Writer Ian Bogost is in typical top form in his Atlantic review of Animal Crossing: New Horizons. He says "Animal Crossing is a political hypothesis about how a different kind of world might work—one with no losers. Millions of people already have spent hours in the game stewing on that idea since the coronavirus crisis began."
[In the United States], capitalism and pastoralism are often seen as opposing forces. So, too, personal benefit and collective good.
This goes all the way back to John Locke, who held that individuals had a right to turn natural resources that belonged to no one into individual property for personal use, through labor. The Lockean idea justified all manner of accomplishments and violations in American history, including the colonial seizure of Native lands and the justification of resource extraction via the efficiencies of industry. In the nation that grew from those assumptions, the accrual of wealth became incompatible with a return to the land. Agrarianism forked into factory farming on the one hand or farm-to-table luxury on the other. And pastoralism never really got a foothold in America as it did in England or Japan: Land was so plentiful that its survival was taken for granted.

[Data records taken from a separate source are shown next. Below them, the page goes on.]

(* ===== verification/Interfaces.v ===== *)
(** * Interfaces: the rest of internal/domain/types.go

    The types no other file needs, the string types with the places that read
    them, and the interfaces of the queue and the checker with their implementations.
    domain.PeerJoiner has none: the memberlist service's methods have other
    result types. *)

From S2P Require Import Prelude Errors Domain Http Config Health Queue Auth Readiness Formatters Logger Memberlist Discovery ComponentDoubles.

(* ------------------------------------------------------------------ *)
(** ** Data *)

Record RequestContext := mkRequestContext { rq_User : option User; rq_RequestID : string; rq_StartTime : Z }.
Record AuthResult := mkAuthResult { ar_User : option User; ar_Error : option goError }.
Record PeerInfo := mkPeerInfo {
  pi_Address : string; pi_Port : Z; pi_NodeID : string; pi_Metadata : gmap string string
}.
Record BackendInfo := mkBackendInfo {
  bi_URL : string; bi_Weight : Z; bi_Healthy : bool; bi_LastSeen : Z; bi_Metadata : gmap string string
}.
Record NodeInfo := mkNodeInfo {
  ni_NodeID : string; ni_Address : string; ni_RaftAddress : string; ni_Version : string;
  ni_StartTime : Z; ni_Metadata : gmap string string
}.
Record ServiceDiscoveryEvent := mkDiscoveryEvent {
  de_Type : string; de_Peer : option PeerInfo; de_Backend : option BackendInfo; de_Timestamp : Z
}.
Record TenantLabelsConfig := mkTenantLabels { tl_TenantLabel : string; tl_ProjectLabel : string; tl_UseProjectID : bool }.
Inductive LabelMatchType := LabelMatchEqual | LabelMatchRegexp.

Definition ServiceDiscoveryEventTypes : list string :=
  ["peer_joined"; "peer_left"; "peer_updated"; "backend_added"; "backend_removed"; "backend_updated"].
Definition RequestIDKey : string := "request_id".
Definition HealthStatusHealthy : string := "healthy".

(* ------------------------------------------------------------------ *)
(** ** String types and who reads them *)

Definition LogFormatJSON : string := "json".
Definition LogFormatLogFmt : string := "logfmt".
Definition LogFormatPretty : string := "pretty".
Definition LogFormatConsole : string := "console".
Definition LogLevelDebug : string := "debug".
Definition LogLevelInfo : string := "info".
Definition LogLevelWarn : string := "warn".
Definition LogLevelError : string := "error".
Definition JWTAlgorithmHS256 : string := "HS256".
Definition JWTAlgorithmRS256 : string := "RS256".

(** The logger has a formatter and a level of its own for every constant;
    any other word falls back to JSON and info. *)
Lemma logger_knows_the_constants colors :
  formatterOf colors <$> [LogFormatJSON; LogFormatLogFmt; LogFormatPretty; LogFormatConsole]
    = [JSONFormatter; LogFmtFormatter; Logger.PrettyFormatter colors; ConsoleFormatter] ∧
  levelOf <$> [LogLevelDebug; LogLevelInfo; LogLevelWarn; LogLevelError] = [DebugLevel; InfoLevel; WarnLevel; ErrorLevel] ∧
  (∀ format, format ∉ [LogFormatLogFmt; LogFormatPretty; LogFormatConsole] → formatterOf colors format = JSONFormatter) ∧
  (∀ level, level ∉ [LogLevelDebug; LogLevelWarn; LogLevelError] → levelOf level = InfoLevel).
Proof.
  split_and!; [reflexivity..| |]; intros s Hs; rewrite !not_elem_of_cons in Hs; destruct Hs as (H1&H2&H3&_);
    unfold formatterOf, levelOf; repeat (case_match; [by rewrite ?String.eqb_eq in *|]); try done.
  all: by destruct (String.eqb_spec s "json").
Qed.

(** Of the formats the configuration admits, the logger reads one, and
    writes JSON for the other as well. *)
Lemma admitted_formats_write_json colors format : format ∈ validFormats → formatterOf colors format = JSONFormatter.
Proof. unfold validFormats. rewrite !elem_of_cons. by intros [->|[->|[]%elem_of_nil]]. Qed.

(** Validation lets through the algorithms of the constants only. *)
Lemma algorithms_are_the_constants j :
  JWTConfig_Validate j = None → jw_Algorithm j ∈ [JWTAlgorithmHS256; JWTAlgorithmRS256].
Proof.
  intros H. destruct (decide (jw_Algorithm j ∈ [JWTAlgorithmHS256; JWTAlgorithmRS256])) as [|Hn]; [done|exfalso].
  rewrite !not_elem_of_cons in Hn. destruct Hn as (H1&H2&_). unfold JWTConfig_Validate in H.
  rewrite (proj2 (String.eqb_neq _ "RS256") H2), (proj2 (String.eqb_neq _ "HS256") H1) in H. simpl in H. by case_match.
Qed.

(* ------------------------------------------------------------------ *)
(** ** domain.RequestQueue *)

(** [ctxErr] and [preferCtx]: the context, and what select takes; [wake]:
    what ends a wait. *)
Class RequestQueue (Q Req : Type) := {
  rq_Enqueue : Q → option goError → bool → Req → option goError * Q;
  rq_Dequeue : Q → option goError → bool → wakeUp Req → result Req * Q;
  rq_Size : Q → Z;
  rq_Close : Q → Q
}.

(** What a queue promises: it holds requests in the order they came, hands
    out the oldest, and takes nothing that it refuses. *)
Class RequestQueueSpec (Q Req : Type) `{RequestQueue Q Req} := {
  rq_waiting : Q → list Req;
  rq_open : Q → bool;
  rq_Enqueue_spec q ctxErr preferCtx req :
    let '(err, q') := rq_Enqueue q ctxErr preferCtx req in
    rq_open q' = rq_open q ∧ rq_waiting q' = rq_waiting q ++ (if decide (err = None) then [req] else []) ∧
    (rq_open q = false → err = Some (EApp ErrQueueClosed));
  rq_Dequeue_spec q ctxErr preferCtx wake :
    let '(r, q') := rq_Dequeue q ctxErr preferCtx wake in
    rq_open q' = rq_open q ∧
    match r with
    | Ok req => rq_waiting q = req :: rq_waiting q' ∨ (rq_waiting q = [] ∧ rq_waiting q' = [] ∧ wake = WakeRequest req)
    | Err _ => rq_waiting q' = rq_waiting q
    end ∧ (rq_open q = false → r = Err (EApp ErrQueueClosed));
  rq_Size_spec q : rq_Size q = Z.of_nat (length (rq_waiting q));
  rq_Close_spec q : rq_open (rq_Close q) = false ∧ rq_waiting (rq_Close q) = rq_waiting q
}.

#[global] Instance MemoryQueue_RequestQueue {Req} : RequestQueue (MemoryQueue Req) Req := {
  rq_Enqueue := Enqueue; rq_Dequeue := Dequeue; rq_Size := Size; rq_Close := Queue.Close
}.

#[global] Instance MemoryQueue_RequestQueueSpec {Req} : RequestQueueSpec (MemoryQueue Req) Req.
Proof.
  refine {| rq_waiting := queue; rq_open q := negb (closed q) |}.
  - intros q ctxErr preferCtx req. simpl. unfold Enqueue. destruct (closed q) eqn:Ec; [by rewrite Ec, app_nil_r|].
    destruct ctxErr as [e|].
    + destruct (hasRoom q && negb preferCtx); simpl; [by rewrite Ec|by rewrite Ec, app_nil_r].
    + destruct (hasRoom q); simpl; [by rewrite Ec|by rewrite Ec, app_nil_r].
  - intros q ctxErr preferCtx wake. simpl. unfold Dequeue. destruct (closed q) eqn:Ec; [by rewrite Ec|].
    destruct (queue q) as [|r rest] eqn:Eq, ctxErr as [e|].
    + by rewrite Ec, Eq.
    + destruct (timeout q <=? 0)%Z; [by rewrite Ec, Eq|]. destruct wake; simpl; rewrite ?Ec, ?Eq; split_and!; try done. by right.
    + destruct preferCtx; simpl; rewrite ?Ec, ?Eq; split_and!; try done. by left.
    + simpl. rewrite Ec. split_and!; try done. by left.
  - done.
  - intros q. simpl. unfold Queue.Close. by destruct (closed q) eqn:E; rewrite ?E.
Defined.

(** Calls of a client, with what the others do meanwhile. *)
Inductive queueCall (Req : Type) :=
| CEnqueue (ctxErr : option goError) (preferCtx : bool) (req : Req)
| CDequeue (ctxErr : option goError) (preferCtx : bool) (wake : wakeUp Req)
| CClose.
Arguments CEnqueue {Req} _ _ _.
Arguments CDequeue {Req} _ _ _.
Arguments CClose {Req}.

Section Client.
Context {Q Req : Type} `{HS : RequestQueueSpec Q Req}.

(** The queue after the calls, what was accepted and what was handed out,
    oldest first. A request that wakes a waiting call counts for both. *)
Fixpoint callsOn (q : Q) (l : list (queueCall Req)) : Q * list Req * list Req :=
  match l with
  | [] => (q, [], [])
  | CEnqueue ctxErr preferCtx req :: l =>
      let '(err, q) := rq_Enqueue q ctxErr preferCtx req in
      let '(q, accepted, handed) := callsOn q l in
      (q, (if decide (err = None) then [req] else []) ++ accepted, handed)
  | CDequeue ctxErr preferCtx wake :: l =>
      let woken := match rq_waiting q with [] => true | _ => false end in
      let '(r, q) := rq_Dequeue q ctxErr preferCtx wake in
      let '(q, accepted, handed) := callsOn q l in
      match r with
      | Ok req => (q, (if woken then [req] else []) ++ accepted, req :: handed)
      | Err _ => (q, accepted, handed)
      end
  | CClose :: l => callsOn (rq_Close q) l
  end.

(** Any implementation is first-in first-out to its clients. *)
Lemma clients_see_a_queue q l :
  let '(q', accepted, handed) := callsOn q l in rq_waiting q ++ accepted = handed ++ rq_waiting q'.
Proof.
  revert q. induction l as [|[ctxErr preferCtx req|ctxErr preferCtx wake|] l IH]; intros q; simpl; [by rewrite app_nil_r| | |].
  - pose proof (rq_Enqueue_spec q ctxErr preferCtx req) as He. destruct (rq_Enqueue q ctxErr preferCtx req) as [err q1].
    destruct He as (_&Hw&_). specialize (IH q1). destruct (callsOn q1 l) as [[q2 acc] handed]. by rewrite app_assoc, <- Hw.
  - pose proof (rq_Dequeue_spec q ctxErr preferCtx wake) as He. destruct (rq_Dequeue q ctxErr preferCtx wake) as [r q1].
    destruct He as (_&Hr&_). specialize (IH q1). destruct (callsOn q1 l) as [[q2 acc] handed].
    destruct r as [req|err]; [|by rewrite <- Hr].
    destruct Hr as [->|(->&H1&_)]; simpl; [by rewrite IH|]. by rewrite H1 in IH; simpl in IH; rewrite IH.
  - specialize (IH (rq_Close q)). destruct (callsOn (rq_Close q) l) as [[q2 acc] handed].
    by destruct (rq_Close_spec q) as [_ <-].
Qed.

(** A closed queue takes and gives nothing. *)
Lemma closed_queue_refuses q ctxErr preferCtx req wake :
  (rq_Enqueue (rq_Close q) ctxErr preferCtx req).1 = Some (EApp ErrQueueClosed) ∧
  (rq_Dequeue (rq_Close q) ctxErr preferCtx wake).1 = Err (EApp ErrQueueClosed).
Proof.
  destruct (rq_Close_spec q) as [Ho _].
  pose proof (rq_Enqueue_spec (rq_Close q) ctxErr preferCtx req) as H1.
  pose proof (rq_Dequeue_spec (rq_Close q) ctxErr preferCtx wake) as H2.
  destruct (rq_Enqueue _ _ _ _), (rq_Dequeue _ _ _ _). naive_solver.
Qed.
End Client.

(* ------------------------------------------------------------------ *)
(** ** domain.HealthChecker *)

(** A check has the environment's answers as arguments; starting tells
    whether a goroutine runs. *)
Class HealthChecker (C : Type) := {
  hk_CheckHealth : C → Backend → (string → probeResult) → Z → option goError * C;
  hk_StartMonitoring : C → option goError * C;
  hk_Stop : C → outcome (option goError * C)
}.

#[global] Instance Checker_HealthChecker : HealthChecker Checker := {
  hk_CheckHealth hc b probe now := (CheckHealth hc b probe now).1;
  hk_StartMonitoring hc := ((Health.StartMonitoring hc).1.1, (Health.StartMonitoring hc).2);
  hk_Stop hc := do! hc <- Health.Stop hc; Returned (None, hc)
}.

#[global] Instance MockHealthChecker_HealthChecker {S} : HealthChecker (MockHealthChecker S * S) := {
  hk_CheckHealth m b _ _ := let '(err, s) := MockHealthChecker_CheckHealth m.1 m.2 b in (err, (m.1, s));
  hk_StartMonitoring m := let '(err, s) := MockHealthChecker_StartMonitoring m.1 m.2 in (err, (m.1, s));
  hk_Stop m := let '(err, s) := MockHealthChecker_Stop m.1 m.2 in Returned (err, (m.1, s))
}.
(** An example file system: one file ["a"] holding one byte, readable by
    all, and no open descriptor. *)
Definition os_example : os_state := OS {[ "a" := File [x01] mode_644 ]} ∅ [].

(** C5: a write transaction that is committed, and a read transaction
    that is committed.  With no lock file at [path.lock]: opening for
    writing, writing [chunks] and committing returns normally; the
    descriptor is closed (the descriptor table is as before), the calls
    are close, then (where rename does not overwrite) the removal of an
    existing destination, then the rename of the lock file onto [path],
    then chmod to 0644; [path] holds exactly the bytes written with mode
    0644, no lock file remains and no other file changed.  In read mode
    [commit] is [rollback]: the lock file is deleted and every file is as
    before. *)
Theorem commit_transaction (is_win stream : bool) (s : os_state)
    (path : string) (chunks : list (list byte)) :
  files s !! (path +:+ ".lock") = None ->
  (write_transaction stream chunks (commit is_win) (s, LockedFD_init path)
   = (Ok tt,
      (OS (<[path := File (concat chunks) mode_644]> (files s))
          (fds s)
          (syslog s ++ SysOpen (path +:+ ".lock") O_WRONLY_CREAT_EXCL
             :: (SysWrite (fresh (dom (fds s))) <$> chunks)
             ++ SysClose (fresh (dom (fds s)))
             :: commit_calls is_win (bool_decide (is_Some (files s !! path))) path),
       MkLockedFD path None (Some true)))
   /\ (<[path := File (concat chunks) mode_644]> (files s)) !! (path +:+ ".lock")
      = None)
  /\ (forall w : world,
        _write (snd w) = Some false -> commit is_win w = rollback is_win w)
  /\ (forall f : file,
        files s !! path = Some f -> owner_readable f = true ->
        (bind (open false stream) (fun _ => commit is_win)) (s, LockedFD_init path)
        = (Ok tt,
           (OS (files s) (fds s)
               (syslog s ++ [SysOpen (path +:+ ".lock") O_WRONLY_CREAT_EXCL;
                             SysClose (fresh (dom (fds s)));
                             SysOpen path O_RDONLY;
                             SysClose (fresh (dom (fds s)));
                             SysRemove (path +:+ ".lock")]),
            MkLockedFD path None (Some false)))).
Proof.
  intros Hlock. pose proof (lockfile_neq path) as Hne.
  split; [split|split].
  - by apply write_commit_run.
  - by rewrite lookup_insert_ne.
  - apply commit_read_is_rollback.
  - intros f Hpath Hread. unfold bind.
    rewrite (open_read_run s path stream f) by done.
    rewrite commit_read_is_rollback by done.
    erewrite rollback_run; [|by rewrite lookup_insert_eq..].
    rewrite close_fresh_fd, remove_fresh_lock by done.
    by rewrite <- app_assoc.
Qed.

Lemma commit_transaction_witness :
  files os_example !! "a.lock" = None
  /\ write_transaction false [[x02; x03]; [x04]] (commit true)
       (os_example, LockedFD_init "a")
     = (Ok tt,
        (OS (<["a" := File [x02; x03; x04] mode_644]> (files os_example)) ∅
            [SysOpen "a.lock" O_WRONLY_CREAT_EXCL;
             SysWrite 0 [x02; x03]; SysWrite 0 [x04]; SysClose 0;
             SysIsfile "a"; SysRemove "a"; SysRename "a.lock" "a";
             SysChmod "a" mode_644],
         MkLockedFD "a" None (Some true)))
  /\ bind (open false false) (fun _ => commit true)
       (os_example, LockedFD_init "a")
     = (Ok tt,
        (OS (files os_example) ∅
            [SysOpen "a.lock" O_WRONLY_CREAT_EXCL; SysClose 0;
             SysOpen "a" O_RDONLY; SysClose 0; SysRemove "a.lock"],
         MkLockedFD "a" None (Some false))).
Proof.
  split; [reflexivity|]. split.
  - exact (proj1 (proj1 (commit_transaction true false os_example "a"
                           [[x02; x03]; [x04]] eq_refl))).
  - exact (proj2 (proj2 (commit_transaction true false os_example "a"
                           [] eq_refl))
             (File [x01] mode_644) eq_refl eq_refl).
Defined.

(** C6: a write transaction that is rolled back.  With no lock file at
    [path.lock]: opening for writing, writing [chunks] and rolling back
    returns normally and leaves every file as it was ([path] with its
    prior contents, or absent), the descriptor table as it was, and no
    lock file; after the first [commit] or [rollback] a further [commit]
    or [rollback] returns normally and changes nothing, not even the log
    of system calls; and abandoning the open instance ([__del__]) does
    what [rollback] does. *)
Theorem rollback_transaction (is_win stream : bool) (s : os_state)
    (path : string) (chunks : list (list byte)) :
  files s !! (path +:+ ".lock") = None ->
  write_transaction stream chunks (rollback is_win) (s, LockedFD_init path)
  = (Ok tt,
     (OS (files s) (fds s)
         (syslog s ++ SysOpen (path +:+ ".lock") O_WRONLY_CREAT_EXCL
            :: (SysWrite (fresh (dom (fds s))) <$> chunks)
            ++ [SysClose (fresh (dom (fds s))); SysRemove (path +:+ ".lock")]),
      MkLockedFD path None (Some true)))
  /\ (forall first again : bool,
        let w1 := snd (write_transaction stream chunks (_end_writing is_win first)
                         (s, LockedFD_init path)) in
        commit is_win w1 = (Ok tt, w1) /\ rollback is_win w1 = (Ok tt, w1)
        /\ _end_writing is_win again w1 = (Ok tt, w1)
        /\ __del__ is_win w1 = (Ok tt, w1))
  /\ write_transaction stream chunks (__del__ is_win) (s, LockedFD_init path)
     = write_transaction stream chunks (rollback is_win) (s, LockedFD_init path).
Proof.
  intros Hlock. split; [by apply write_rollback_run|split].
  - intros first again w1.
    assert (exists L, w1 = (L, MkLockedFD path None (Some true))) as [L Hw1].
    { subst w1. destruct first.
      - change (_end_writing is_win true) with (commit is_win).
        rewrite write_commit_run by done. eauto.
      - change (_end_writing is_win false) with (rollback is_win).
        rewrite write_rollback_run by done. eauto. }
    rewrite Hw1. repeat split.
  - rewrite !write_transaction_run by done.
    unfold __del__, bind, self_, try_except. simpl.
    erewrite rollback_run; [|by rewrite lookup_insert_eq..]. done.
Qed.

Lemma rollback_transaction_witness :
  files os_example !! "a.lock" = None
  /\ write_transaction true [[x02; x03]; [x04]] (rollback false)
       (os_example, LockedFD_init "a")
     = (Ok tt,
        (OS (files os_example) ∅
            [SysOpen "a.lock" O_WRONLY_CREAT_EXCL;
             SysWrite 0 [x02; x03]; SysWrite 0 [x04]; SysClose 0;
             SysRemove "a.lock"],
         MkLockedFD "a" None (Some true))).
Proof.
  split; [reflexivity|].
  exact (proj1 (rollback_transaction false true os_example "a"
                  [[x02; x03]; [x04]] eq_refl)).
Defined.

(** C7: [open] once.  Whatever the instance, the mode and the outcome of
    a call to [open], the next call to [open], in any mode, raises the
    assertion error and changes nothing; the first call on a new instance
    never raises it. *)
Theorem open_only_once (write1 stream1 write2 stream2 : bool) (w : world) :
  open write2 stream2 (snd (open write1 stream1 w))
  = (Raise (AssertionError "Called open multiple times"),
     snd (open write1 stream1 w))
  /\ (forall (s : os_state) (path : string) (msg : string),
        fst (open write1 stream1 (s, LockedFD_init path))
        ≠ Raise (AssertionError msg)).
Proof.
  split.
  - destruct (open_sets_write write1 stream1 w) as [wr Hwr].
    unfold open at 1, bind at 1, self_. simpl. by rewrite Hwr.
  - intros s path msg. apply open_first_call.
Qed.

(** C9: ending what was never started.  On an instance on which [open]
    was never called, [commit] and [rollback] raise the assertion error
    and change nothing (so they raise it again the next time); a call
    that returned normally, which needs [open] to have been called, is
    followed by calls that return normally and change nothing. *)
Theorem end_before_open (is_win : bool) (s : os_state) (path : string) :
  commit is_win (s, LockedFD_init path)
  = (Raise (AssertionError "Cannot end operation if it wasn't started yet"),
     (s, LockedFD_init path))
  /\ rollback is_win (s, LockedFD_init path)
     = (Raise (AssertionError "Cannot end operation if it wasn't started yet"),
        (s, LockedFD_init path))
  /\ (forall (b1 b2 : bool) (w w1 : world),
        _end_writing is_win b1 w = (Ok tt, w1) ->
        is_Some (_write (snd w)) /\ _end_writing is_win b2 w1 = (Ok tt, w1)).
Proof.
  split; [reflexivity|split; [reflexivity|]].
  intros b1 b2 w w1 Hrun. split; [|by eapply end_writing_idempotent].
  revert Hrun. unfold _end_writing, bind at 1, self_. simpl.
  destruct (_write (snd w)); [eauto|done].
Qed.

(** *** Further runs on the example file system *)

(** While one writer holds the lock, a second [open] fails at once with
    [IOError] and touches no file. *)
Example second_writer_is_refused :
  let w1 := snd (open true false (os_example, LockedFD_init "a")) in
  let r2 := open true false (fst w1, LockedFD_init "a") in
  fst r2 = Raise (IOError "Lock could not be obtained")
  /\ files (fst (snd r2)) = files (fst w1)
  /\ fds (fst (snd r2)) = fds (fst w1).
Proof. repeat split. Qed.

(** Opening for reading a file that is not there releases the lock and
    lets the error of [os.open] through. *)
Example read_of_missing_file_releases_lock :
  open false false (os_example, LockedFD_init "b")
  = (Raise (OSError "ENOENT"),
     (OS (files os_example) ∅
         [SysOpen "b.lock" O_WRONLY_CREAT_EXCL; SysClose 0;
          SysOpen "b" O_RDONLY; SysRemove "b.lock"],
      MkLockedFD "b" None (Some false))).
Proof. reflexivity. Qed.

End UtilProps.

(** * Properties of gitdb/db/pack.py *)
Module PackProps.
Import Pack Examples.
Local Open Scope py_scope.

(** ** Sorting *)

Lemma insert_desc_perm (x : item) (l : list item) : insert_desc x l ≡ₚ x :: l.
Proof.
  induction l as [|y l IH]; simpl; [done|].
  destruct (hits y <=? hits x)%Z; [done|].
  rewrite IH. apply Permutation_swap.
Qed.

Lemma sort_desc_perm (l : list item) : sort_desc l ≡ₚ l.
Proof.
  induction l as [|x l IH]; simpl; [done|].
  rewrite insert_desc_perm. by rewrite IH.
Qed.

(** Larger hit counts first. *)
Definition descending (l : list item) : Prop :=
  StronglySorted (fun x y => (hits y <= hits x)%Z) l.

Lemma insert_desc_descending (x : item) (l : list item) :
  descending l -> descending (insert_desc x l).
Proof.
  unfold descending. induction l as [|y l IH]; simpl; intros Hl.
  - by repeat constructor.
  - apply StronglySorted_inv in Hl as [Hl Hy].
    destruct (Z.leb_spec (hits y) (hits x)) as [Hle|Hlt].
    + constructor; [by constructor|]. constructor; [done|].
      eapply Forall_impl; [exact Hy|]. simpl. intros z Hz. lia.
    + constructor; [by apply IH|].
      rewrite insert_desc_perm. constructor; [lia|done].
Qed.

But according to the Tom Nook doctrine, pastoralism and capitalism coexist perfectly. You can fish for high-value red snappers and sell them to buy espadrilles for your character, or 1950s-diner furnishings for your house. Or you can fish for never-before-seen specimens, to donate them to the museum. Or you can cast a line just to enjoy watching the moon dance across the water. All of these activities are interchangeable and equally delightful. Animal Crossing sees no greater or lesser virtue in one than another.